The results are unique, one-off prints that condense light and colour into spectacular images. However, the delicate
balance between the art and science of these methods has come into clear focus in the past few years as the all important
‘science’ of the raw material – light sensitive Cibachrome paper - has come under threat from the digital age. Artists such
as Miller have had to stockpile materials and re-think their practice as the manufacturers of their precious paper go to the
Armed with the knowledge and experience of old methods that can’t be replicated, Miller has risen to the challenge,
feeling his way forward and building a bridge into a new and principally digital world. The resulting work suggests an
evolutionary moment, sharing the values of historical knowledge with the potential of the future. These photographs will
take their place in Shadow Catchers, a major survey of camera-less photography at the Victoria & Albert Museum, in
November 2010. Ahead of this they will be shown for the first time at Ingleby Gallery in November and December this
year, under the collective title The Colours.

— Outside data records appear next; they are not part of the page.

(** ** Registration *)

(** X9. The first message of a username registers a user with the chat id
    of that message, no hook, no tracked broadcaster and the default
    threshold; every later call for that username returns the same user and
    changes nothing, whatever chat id it carries: a record is never
    overwritten, and no other record is touched. *)
Theorem _get_user_registers_once name chat_id chat_id' st :
  let r1 := _get_user name chat_id st in
  let r2 := _get_user name chat_id' (snd r1) in
  fst r1 = Ok name /\ r2 = (Ok name, snd r1) /\
  (PyDict.get name (_users st) = None ->
   PyDict.get name (_users (snd r1))
   = Some (User.mk name chat_id [] [] float_0_5 User.default_start_lock) /\
   PyDict.keys (_users (snd r1)) = PyDict.keys (_users st) ++ [name]) /\
  (forall usr, PyDict.get name (_users st) = Some usr -> snd r1 = st) /\
  (forall u, u <> name -> PyDict.get u (_users (snd r1)) = PyDict.get u (_users st)).
Proof.
  intros r1 r2.
  assert (Hr1 : r1 = (Ok name,
            if PyDict.contains name (_users st) then st
            else with_users
                   (PyDict.set name (User.__init__ name chat_id PyDict.empty PyDict.empty)
                      (_users st)) st)).
  { unfold r1, _get_user, bind, gets. by destruct (PyDict.contains name (_users st)). }
  assert (Hin : PyDict.contains name (_users (snd r1)) = true).
  { rewrite Hr1. cbn [snd]. destruct (PyDict.contains name (_users st)) eqn:E; [done|].
    apply PyDictFacts.contains_true. cbn [with_users _users].
    rewrite PyDictFacts.get_set, decide_True by done. by eexists. }
  split; [by rewrite Hr1|]. split.
  { unfold r2, _get_user, bind, gets. cbn [fst snd]. by rewrite Hin. }
  split.
  { intros Hnone. apply PyDictFacts.contains_false in Hnone as Hc.
    rewrite Hr1. cbn [snd]. rewrite Hc. cbn [with_users _users]. split.
    - rewrite PyDictFacts.get_set. by rewrite decide_True.
    - rewrite PyDictFacts.keys_set. by rewrite Hc. }
  split.
  { intros usr Husr. rewrite Hr1. cbn [snd].
    assert (PyDict.contains name (_users st) = true) as ->; [|done].
    apply PyDictFacts.contains_true. by eexists. }
  intros u Hu. rewrite Hr1. cbn [snd].
  destruct (PyDict.contains name (_users st)); [done|]. cbn [with_users _users].
  rewrite PyDictFacts.get_set. by rewrite decide_False.
Qed.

They are remarkable photographs, embracing the possibilities of pure, liquid colour on a large scale and using the new
printing technologies to restore the intensity of those first experiments in Cibachrome of 30-40 years ago. Their starting
point was 2 years of intense studio based practice – referred to by Miller as Years One and Two – that collated all of his
accumulated knowledge into a kind of pattern book of ideas for the future. We will be showing groups of small-scale
works from Years One, and Two alongside the new large format images.